--- DATA TO EXAMINE Enclosed Below ---

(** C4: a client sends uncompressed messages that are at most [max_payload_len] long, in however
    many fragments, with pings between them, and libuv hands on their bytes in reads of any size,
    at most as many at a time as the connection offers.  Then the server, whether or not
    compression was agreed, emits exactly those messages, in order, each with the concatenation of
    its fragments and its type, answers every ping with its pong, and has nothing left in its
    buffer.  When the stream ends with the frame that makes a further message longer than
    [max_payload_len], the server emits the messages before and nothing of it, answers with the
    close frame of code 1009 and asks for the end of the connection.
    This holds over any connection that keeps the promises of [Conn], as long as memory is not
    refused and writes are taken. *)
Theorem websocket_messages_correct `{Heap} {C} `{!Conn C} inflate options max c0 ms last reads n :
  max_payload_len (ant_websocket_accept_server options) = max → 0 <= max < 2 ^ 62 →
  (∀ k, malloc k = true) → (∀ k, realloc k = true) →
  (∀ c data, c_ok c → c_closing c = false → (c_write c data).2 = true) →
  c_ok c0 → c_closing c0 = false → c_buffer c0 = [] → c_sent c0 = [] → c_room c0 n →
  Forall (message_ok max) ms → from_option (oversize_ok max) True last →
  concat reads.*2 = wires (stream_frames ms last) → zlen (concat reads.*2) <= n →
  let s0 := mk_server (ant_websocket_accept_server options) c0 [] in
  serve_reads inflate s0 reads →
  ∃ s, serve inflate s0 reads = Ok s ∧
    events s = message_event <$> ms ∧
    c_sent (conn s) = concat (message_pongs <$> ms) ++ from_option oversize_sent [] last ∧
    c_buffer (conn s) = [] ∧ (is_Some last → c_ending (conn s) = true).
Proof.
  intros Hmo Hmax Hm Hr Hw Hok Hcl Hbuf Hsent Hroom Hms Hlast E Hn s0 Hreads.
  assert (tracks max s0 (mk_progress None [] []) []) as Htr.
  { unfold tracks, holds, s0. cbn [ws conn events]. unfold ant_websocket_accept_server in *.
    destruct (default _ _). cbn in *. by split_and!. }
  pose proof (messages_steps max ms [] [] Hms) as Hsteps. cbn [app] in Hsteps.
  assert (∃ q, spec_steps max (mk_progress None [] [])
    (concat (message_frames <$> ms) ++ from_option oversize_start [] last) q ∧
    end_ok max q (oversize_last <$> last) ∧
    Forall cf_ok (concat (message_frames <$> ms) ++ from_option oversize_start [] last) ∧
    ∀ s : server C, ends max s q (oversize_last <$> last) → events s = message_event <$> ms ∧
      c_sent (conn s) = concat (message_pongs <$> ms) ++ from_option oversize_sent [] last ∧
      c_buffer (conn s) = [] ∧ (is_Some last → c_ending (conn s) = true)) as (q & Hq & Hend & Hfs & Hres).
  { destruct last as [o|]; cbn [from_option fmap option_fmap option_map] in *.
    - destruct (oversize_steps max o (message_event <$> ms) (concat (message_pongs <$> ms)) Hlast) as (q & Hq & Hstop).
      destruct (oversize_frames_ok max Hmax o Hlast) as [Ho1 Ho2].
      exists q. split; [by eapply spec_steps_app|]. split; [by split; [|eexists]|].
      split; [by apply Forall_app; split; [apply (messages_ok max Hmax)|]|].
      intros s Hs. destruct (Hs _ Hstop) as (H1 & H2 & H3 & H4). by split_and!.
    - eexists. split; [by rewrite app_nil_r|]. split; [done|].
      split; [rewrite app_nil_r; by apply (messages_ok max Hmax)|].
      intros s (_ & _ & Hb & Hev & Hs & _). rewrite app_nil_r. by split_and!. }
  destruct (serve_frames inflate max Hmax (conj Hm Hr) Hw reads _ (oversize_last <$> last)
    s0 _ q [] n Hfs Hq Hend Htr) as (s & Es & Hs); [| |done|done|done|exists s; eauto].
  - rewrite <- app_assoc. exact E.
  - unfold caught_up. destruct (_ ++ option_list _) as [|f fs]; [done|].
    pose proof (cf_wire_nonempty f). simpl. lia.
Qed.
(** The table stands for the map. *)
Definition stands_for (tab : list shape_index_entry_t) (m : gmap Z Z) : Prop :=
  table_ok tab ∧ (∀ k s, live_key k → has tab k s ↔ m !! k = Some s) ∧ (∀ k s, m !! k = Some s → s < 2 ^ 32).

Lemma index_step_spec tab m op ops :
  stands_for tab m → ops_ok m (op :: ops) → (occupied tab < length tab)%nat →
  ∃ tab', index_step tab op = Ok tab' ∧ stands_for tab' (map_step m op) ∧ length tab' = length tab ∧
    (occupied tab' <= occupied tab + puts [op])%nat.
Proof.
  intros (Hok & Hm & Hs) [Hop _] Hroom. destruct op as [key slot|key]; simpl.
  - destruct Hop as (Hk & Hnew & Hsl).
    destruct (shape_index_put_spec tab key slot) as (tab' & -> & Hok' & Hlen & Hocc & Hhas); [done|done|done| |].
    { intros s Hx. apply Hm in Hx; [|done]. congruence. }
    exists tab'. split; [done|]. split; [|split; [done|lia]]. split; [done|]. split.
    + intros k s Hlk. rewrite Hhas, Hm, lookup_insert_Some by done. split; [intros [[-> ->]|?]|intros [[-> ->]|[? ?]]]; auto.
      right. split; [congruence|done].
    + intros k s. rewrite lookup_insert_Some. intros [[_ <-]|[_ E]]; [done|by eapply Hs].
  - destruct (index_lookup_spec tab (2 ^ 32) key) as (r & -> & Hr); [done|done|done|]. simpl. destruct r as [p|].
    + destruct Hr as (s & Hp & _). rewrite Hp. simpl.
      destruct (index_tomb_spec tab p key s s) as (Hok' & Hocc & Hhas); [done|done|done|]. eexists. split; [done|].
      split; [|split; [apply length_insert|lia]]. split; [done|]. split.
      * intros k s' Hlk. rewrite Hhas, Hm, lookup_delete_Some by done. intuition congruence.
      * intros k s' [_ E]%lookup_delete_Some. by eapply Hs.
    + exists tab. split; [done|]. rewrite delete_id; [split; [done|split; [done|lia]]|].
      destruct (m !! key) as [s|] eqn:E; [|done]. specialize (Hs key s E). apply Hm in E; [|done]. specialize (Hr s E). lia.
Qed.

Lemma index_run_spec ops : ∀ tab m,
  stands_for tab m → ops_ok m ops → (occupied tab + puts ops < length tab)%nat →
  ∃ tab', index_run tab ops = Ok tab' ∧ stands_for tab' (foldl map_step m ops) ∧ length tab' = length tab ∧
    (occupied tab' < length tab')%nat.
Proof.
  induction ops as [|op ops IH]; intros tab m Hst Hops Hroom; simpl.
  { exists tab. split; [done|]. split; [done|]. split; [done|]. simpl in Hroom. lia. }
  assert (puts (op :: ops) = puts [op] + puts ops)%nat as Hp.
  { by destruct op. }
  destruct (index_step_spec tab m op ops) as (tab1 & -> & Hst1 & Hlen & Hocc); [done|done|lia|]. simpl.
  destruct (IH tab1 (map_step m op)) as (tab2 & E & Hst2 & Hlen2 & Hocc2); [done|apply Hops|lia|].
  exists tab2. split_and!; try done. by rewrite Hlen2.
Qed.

--- End of Enclosed DATA TO EXAMINE ---

> WORK REQUEST
Everything from the first line of the records above to the line containing "end_ok max q (oversize_last <$> last) ∧", inclusive, should be repeated exactly; leave out the rest.

> SOLUTION
(** C4: a client sends uncompressed messages that are at most [max_payload_len] long, in however
    many fragments, with pings between them, and libuv hands on their bytes in reads of any size,
    at most as many at a time as the connection offers.  Then the server, whether or not
    compression was agreed, emits exactly those messages, in order, each with the concatenation of
    its fragments and its type, answers every ping with its pong, and has nothing left in its
    buffer.  When the stream ends with the frame that makes a further message longer than
    [max_payload_len], the server emits the messages before and nothing of it, answers with the
    close frame of code 1009 and asks for the end of the connection.
    This holds over any connection that keeps the promises of [Conn], as long as memory is not
    refused and writes are taken. *)
Theorem websocket_messages_correct `{Heap} {C} `{!Conn C} inflate options max c0 ms last reads n :
  max_payload_len (ant_websocket_accept_server options) = max → 0 <= max < 2 ^ 62 →
  (∀ k, malloc k = true) → (∀ k, realloc k = true) →
  (∀ c data, c_ok c → c_closing c = false → (c_write c data).2 = true) →
  c_ok c0 → c_closing c0 = false → c_buffer c0 = [] → c_sent c0 = [] → c_room c0 n →
  Forall (message_ok max) ms → from_option (oversize_ok max) True last →
  concat reads.*2 = wires (stream_frames ms last) → zlen (concat reads.*2) <= n →
  let s0 := mk_server (ant_websocket_accept_server options) c0 [] in
  serve_reads inflate s0 reads →
  ∃ s, serve inflate s0 reads = Ok s ∧
    events s = message_event <$> ms ∧
    c_sent (conn s) = concat (message_pongs <$> ms) ++ from_option oversize_sent [] last ∧
    c_buffer (conn s) = [] ∧ (is_Some last → c_ending (conn s) = true).
Proof.
  intros Hmo Hmax Hm Hr Hw Hok Hcl Hbuf Hsent Hroom Hms Hlast E Hn s0 Hreads.
  assert (tracks max s0 (mk_progress None [] []) []) as Htr.
  { unfold tracks, holds, s0. cbn [ws conn events]. unfold ant_websocket_accept_server in *.
    destruct (default _ _). cbn in *. by split_and!. }
  pose proof (messages_steps max ms [] [] Hms) as Hsteps. cbn [app] in Hsteps.
  assert (∃ q, spec_steps max (mk_progress None [] [])
    (concat (message_frames <$> ms) ++ from_option oversize_start [] last) q ∧
    end_ok max q (oversize_last <$> last) ∧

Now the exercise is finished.